(Exercise instructions): Restate the records in full, so that each line matches the original exactly.

★ ★ ★ ★ ★

(* ===== verification/RemoteInitTest.v ===== *)
(** * A concrete client from its command line on

    The session of [TestSession] for a program whose configuration names the
    server. *)

From Stdlib Require Import ZArith Lia Ascii String.
From stdpp Require Import base tactics list numbers strings gmap fin_maps.
From S2P Require Import Prelude CxxString Version CompSpec Device Mmap Bus Devicetree DevicetreeTest Json OwningBus Cli.
From S2P Require Import Wire Protocol Address Client DeviceRemote Objects ObjectsSpec HwioInit.
From S2P Require Import ClientSpec RemoteSpec Server ServerHandlers ServerFrame ServerSpec ServerQuery ServerSafety.
From S2P Require Import ServerLoop ServerLoopSpec ServerStream ServerFrames ServerRun ServerTest.
From S2P Require Import EndToEnd RemoteProgram RemoteSession RemoteTest RemoteInit.

Module TestRemoteInit.
Import TestMachine TestServer TestTree TestSession.

#[export] Instance remote_config : JsonFiles := {|
  read_json f :=
    if bool_decide (f = "cfg.json"%string) then Some (Ret (config_document [remote_bus_entry "localhost:8896"]))
    else None
|}.

#[export] Instance dial_server : Dial (World (W:=MmapWorld) (D:=nat) (B:=hwio_bus_primitive nat)) := {|
  dial_rx _ := replicate BUFFER_SIZE NUL; dial_tx _ := replicate BUFFER_SIZE NUL;
  dial_in _ := []; dial_out _ := []; dial_peer _ := test_peer
|}.

#[local] Existing Instances TestCli.scanning TestCli.no_user_files.
#[local] Instance peer_behind : Peer (World (W:=MmapWorld) (D:=nat) (B:=hwio_bus_primitive nat)) := server_peer 7 halves.
#[local] Instance test_factory : BusFactory (process (World (W:=MmapWorld) (D:=nat) (B:=hwio_bus_primitive nat))) nat :=
  process_factory 10.

Definition empty_process : process (World (W:=MmapWorld) (D:=nat) (B:=hwio_bus_primitive nat)) :=
  Process (MWorld ∅ ∅) ∅.

Lemma server_dialled : dials 0%nat 7 test_server "localhost:8896" test_world.
Proof.
  split; [eexists; reflexivity|]. split; [apply length_replicate|]. split; [apply length_replicate|].
  split; [reflexivity|]. split; [reflexivity|]. exact test_session.
Qed.

Lemma hwio_init_remote_correct_witness :
  exists bus pr1 pr2 (b' : hwio_bus_remote (World (W:=MmapWorld) (D:=nat) (B:=hwio_bus_primitive nat))), hwio_init 4 TestCli.test_argv empty_process =
      (Ret (bus, (2, ["--hwio_config"; "cfg.json"; "cfg.json"; "x"]%string)), pr1) /\
    run_program (object_machine bus) test_program [] pr1 = (Ret ([NUL] ++ chars "AB" ++ [NUL], chars "Z"), pr2) /\
    bus_delete bus pr2 = (Ret tt, empty_process) /\
    fd_to_client (ln_peer (rb_link b')).1.1 !! 7 = None /\ (ln_peer (rb_link b')).1.2 = test_local.2.2.
Proof.
  destruct (hwio_init_remote_correct 10 0%nat 7 test_server halves halves_arrive test_program 4 TestCli.test_argv
    "cfg.json" "localhost:8896" empty_process test_world [0%nat] ([NUL] ++ chars "AB" ++ [NUL], chars "Z")
    test_local.2.1 test_local.2.2) as (bus & pr1 & pr2 & b & b' & H1 & H2 & _ & _ & H3 & H4 & H5).
  - reflexivity.
  - reflexivity.
  - discriminate.
  - cbn. lia.
  - cbn. lia.
  - exact server_dialled.
  - exact test_few.
  - exact test_plugins.
  - exact test_program_fits.
  - rewrite <-(surjective_pairing test_local.2). exact test_local_result.
  - exists bus, pr1, pr2, b'. split; [exact H1|]. split; [exact H2|]. split; [exact H3|]. split; [exact H4|exact H5].
Defined.
End TestRemoteInit.
Import GameSession.

Lemma cell_of_encode : forall c : Cell, cell_of_code (GameSession.encode_cell c) = c.
Proof. intros [[] []]; reflexivity. Qed.

Lemma session_code_range : forall c : Cell, 0 <= GameSession.encode_cell c <= 8.
Proof. intros [[] []]; vm_compute; split; discriminate. Qed.

Lemma board_to_array_cells : forall (s : GameState) (i : nat),
  (i < 25)%nat -> 0 <= nth i (board_to_array s) 0 <= 8.
Proof.
  intros s i Hi. unfold board_to_array.
  rewrite app_nth1 by (rewrite length_map; exact Hi).
  set (codes := map _ cells_xy).
  assert (Hin : In (nth i codes 0) codes)
    by (apply nth_In; unfold codes; rewrite length_map; exact Hi).
  unfold codes in Hin. apply in_map_iff in Hin. destruct Hin as [[x y] [E _]].
  fold codes in E. rewrite <- E. apply session_code_range.
Qed.

Lemma board_to_array_inventory : forall s : GameState,
  nth 25 (board_to_array s) 0 = black (inv_black s)
  /\ nth 26 (board_to_array s) 0 = gray (inv_black s)
  /\ nth 27 (board_to_array s) 0 = black (inv_white s)
  /\ nth 28 (board_to_array s) 0 = gray (inv_white s).
Proof.
  intro s. unfold board_to_array.
  rewrite !app_nth2 by (rewrite length_map; simpl; lia).
  rewrite length_map. repeat split.
Qed.

Lemma board_to_array_valid : forall s : GameState,
  valid_array (board_to_array s)
  <-> inventory_in_range (inv_black s) /\ inventory_in_range (inv_white s).
Proof.
  intro s. unfold valid_array, inventory_in_range.
  destruct (board_to_array_inventory s) as [E25 [E26 [E27 E28]]].
  rewrite E25, E26, E27, E28. split.
  - tauto.
  - intros [[H1 H2] [H3 H4]].
    split; [unfold board_to_array; rewrite length_app, length_map; reflexivity|].
    split; [intros i Hi; apply board_to_array_cells; exact Hi | tauto].
Qed.

Lemma array_to_board_valid : forall (a : list Z) (s : GameState),
  valid_array a -> Board_wf (board s) ->
  array_to_board a s
  = (decode_ok,
     mkState (map (fun i => cell_of_code (array_get a i)) (seq 0 25)) (to_move_ s)
             (mkInv (array_get a 25) (array_get a 26))
             (mkInv (array_get a 27) (array_get a 28))).
Proof.
  intros a s [Hl [Hc [H25 [H26 [H27 H28]]]]] Hwf. unfold array_to_board.
  rewrite Hl. simpl negb. cbv iota.
  assert (Ec : first_invalid_cell a 0 25 = None)
    by (apply first_invalid_cell_none; intros k Hk; apply Hc; lia).
  rewrite Ec.
  rewrite (proj2 (check_inventory_none a 25 3) H25).
  rewrite (proj2 (check_inventory_none a 26 1) H26).
  rewrite (proj2 (check_inventory_none a 27 3) H27).
  rewrite (proj2 (check_inventory_none a 28 1) H28).
  rewrite apply_cells_valid by (intros k Hk; apply Hc; simpl in Hk; lia).
  rewrite (written_board a (board s) Hwf). reflexivity.
Qed.

Lemma decoded_cells : forall (b : Board) (rest : list Z),
  Board_wf b ->
  map (fun i => cell_of_code
                  (array_get (map (fun xy : Z * Z =>
                                     let '(x, y) := xy in
                                     GameSession.encode_cell (Board_at b x y)) cells_xy
                              ++ rest) i))
      (seq 0 25)
  = b.
Proof.
  intros b rest H. explicit_board b H.
  cbv - [GameSession.encode_cell cell_of_code]. rewrite !cell_of_encode. reflexivity.
Qed.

★ ★ ★ ★ ★

(Expected answer):
(* ===== verification/RemoteInitTest.v ===== *)
(** * A concrete client from its command line on

    The session of [TestSession] for a program whose configuration names the
    server. *)

From Stdlib Require Import ZArith Lia Ascii String.
From stdpp Require Import base tactics list numbers strings gmap fin_maps.
From S2P Require Import Prelude CxxString Version CompSpec Device Mmap Bus Devicetree DevicetreeTest Json OwningBus Cli.
From S2P Require Import Wire Protocol Address Client DeviceRemote Objects ObjectsSpec HwioInit.
From S2P Require Import ClientSpec RemoteSpec Server ServerHandlers ServerFrame ServerSpec ServerQuery ServerSafety.
From S2P Require Import ServerLoop ServerLoopSpec ServerStream ServerFrames ServerRun ServerTest.
From S2P Require Import EndToEnd RemoteProgram RemoteSession RemoteTest RemoteInit.

Module TestRemoteInit.
Import TestMachine TestServer TestTree TestSession.

#[export] Instance remote_config : JsonFiles := {|
  read_json f :=
    if bool_decide (f = "cfg.json"%string) then Some (Ret (config_document [remote_bus_entry "localhost:8896"]))
    else None
|}.

#[export] Instance dial_server : Dial (World (W:=MmapWorld) (D:=nat) (B:=hwio_bus_primitive nat)) := {|
  dial_rx _ := replicate BUFFER_SIZE NUL; dial_tx _ := replicate BUFFER_SIZE NUL;
  dial_in _ := []; dial_out _ := []; dial_peer _ := test_peer
|}.

#[local] Existing Instances TestCli.scanning TestCli.no_user_files.
#[local] Instance peer_behind : Peer (World (W:=MmapWorld) (D:=nat) (B:=hwio_bus_primitive nat)) := server_peer 7 halves.
#[local] Instance test_factory : BusFactory (process (World (W:=MmapWorld) (D:=nat) (B:=hwio_bus_primitive nat))) nat :=
  process_factory 10.

Definition empty_process : process (World (W:=MmapWorld) (D:=nat) (B:=hwio_bus_primitive nat)) :=
  Process (MWorld ∅ ∅) ∅.

Lemma server_dialled : dials 0%nat 7 test_server "localhost:8896" test_world.
Proof.
  split; [eexists; reflexivity|]. split; [apply length_replicate|]. split; [apply length_replicate|].
  split; [reflexivity|]. split; [reflexivity|]. exact test_session.
Qed.

Lemma hwio_init_remote_correct_witness :
  exists bus pr1 pr2 (b' : hwio_bus_remote (World (W:=MmapWorld) (D:=nat) (B:=hwio_bus_primitive nat))), hwio_init 4 TestCli.test_argv empty_process =
      (Ret (bus, (2, ["--hwio_config"; "cfg.json"; "cfg.json"; "x"]%string)), pr1) /\
    run_program (object_machine bus) test_program [] pr1 = (Ret ([NUL] ++ chars "AB" ++ [NUL], chars "Z"), pr2) /\
    bus_delete bus pr2 = (Ret tt, empty_process) /\
    fd_to_client (ln_peer (rb_link b')).1.1 !! 7 = None /\ (ln_peer (rb_link b')).1.2 = test_local.2.2.
Proof.
  destruct (hwio_init_remote_correct 10 0%nat 7 test_server halves halves_arrive test_program 4 TestCli.test_argv
    "cfg.json" "localhost:8896" empty_process test_world [0%nat] ([NUL] ++ chars "AB" ++ [NUL], chars "Z")
    test_local.2.1 test_local.2.2) as (bus & pr1 & pr2 & b & b' & H1 & H2 & _ & _ & H3 & H4 & H5).
  - reflexivity.
  - reflexivity.
  - discriminate.
  - cbn. lia.
  - cbn. lia.
  - exact server_dialled.
  - exact test_few.
  - exact test_plugins.
  - exact test_program_fits.
  - rewrite <-(surjective_pairing test_local.2). exact test_local_result.
  - exists bus, pr1, pr2, b'. split; [exact H1|]. split; [exact H2|]. split; [exact H3|]. split; [exact H4|exact H5].
Defined.
End TestRemoteInit.
Import GameSession.

Lemma cell_of_encode : forall c : Cell, cell_of_code (GameSession.encode_cell c) = c.
Proof. intros [[] []]; reflexivity. Qed.

Lemma session_code_range : forall c : Cell, 0 <= GameSession.encode_cell c <= 8.
Proof. intros [[] []]; vm_compute; split; discriminate. Qed.

Lemma board_to_array_cells : forall (s : GameState) (i : nat),
  (i < 25)%nat -> 0 <= nth i (board_to_array s) 0 <= 8.
Proof.
  intros s i Hi. unfold board_to_array.
  rewrite app_nth1 by (rewrite length_map; exact Hi).
  set (codes := map _ cells_xy).
  assert (Hin : In (nth i codes 0) codes)
    by (apply nth_In; unfold codes; rewrite length_map; exact Hi).
  unfold codes in Hin. apply in_map_iff in Hin. destruct Hin as [[x y] [E _]].
  fold codes in E. rewrite <- E. apply session_code_range.
Qed.

Lemma board_to_array_inventory : forall s : GameState,
  nth 25 (board_to_array s) 0 = black (inv_black s)
  /\ nth 26 (board_to_array s) 0 = gray (inv_black s)
  /\ nth 27 (board_to_array s) 0 = black (inv_white s)
  /\ nth 28 (board_to_array s) 0 = gray (inv_white s).
Proof.
  intro s. unfold board_to_array.
  rewrite !app_nth2 by (rewrite length_map; simpl; lia).
  rewrite length_map. repeat split.
Qed.

Lemma board_to_array_valid : forall s : GameState,
  valid_array (board_to_array s)
  <-> inventory_in_range (inv_black s) /\ inventory_in_range (inv_white s).
Proof.
  intro s. unfold valid_array, inventory_in_range.
  destruct (board_to_array_inventory s) as [E25 [E26 [E27 E28]]].
  rewrite E25, E26, E27, E28. split.
  - tauto.
  - intros [[H1 H2] [H3 H4]].
    split; [unfold board_to_array; rewrite length_app, length_map; reflexivity|].
    split; [intros i Hi; apply board_to_array_cells; exact Hi | tauto].
Qed.

Lemma array_to_board_valid : forall (a : list Z) (s : GameState),
  valid_array a -> Board_wf (board s) ->
  array_to_board a s
  = (decode_ok,
     mkState (map (fun i => cell_of_code (array_get a i)) (seq 0 25)) (to_move_ s)
             (mkInv (array_get a 25) (array_get a 26))
             (mkInv (array_get a 27) (array_get a 28))).
Proof.
  intros a s [Hl [Hc [H25 [H26 [H27 H28]]]]] Hwf. unfold array_to_board.
  rewrite Hl. simpl negb. cbv iota.
  assert (Ec : first_invalid_cell a 0 25 = None)
    by (apply first_invalid_cell_none; intros k Hk; apply Hc; lia).
  rewrite Ec.
  rewrite (proj2 (check_inventory_none a 25 3) H25).
  rewrite (proj2 (check_inventory_none a 26 1) H26).
  rewrite (proj2 (check_inventory_none a 27 3) H27).
  rewrite (proj2 (check_inventory_none a 28 1) H28).
  rewrite apply_cells_valid by (intros k Hk; apply Hc; simpl in Hk; lia).
  rewrite (written_board a (board s) Hwf). reflexivity.
Qed.

Lemma decoded_cells : forall (b : Board) (rest : list Z),
  Board_wf b ->
  map (fun i => cell_of_code
                  (array_get (map (fun xy : Z * Z =>
                                     let '(x, y) := xy in
                                     GameSession.encode_cell (Board_at b x y)) cells_xy
                              ++ rest) i))
      (seq 0 25)
  = b.
Proof.
  intros b rest H. explicit_board b H.
  cbv - [GameSession.encode_cell cell_of_code]. rewrite !cell_of_encode. reflexivity.
Qed.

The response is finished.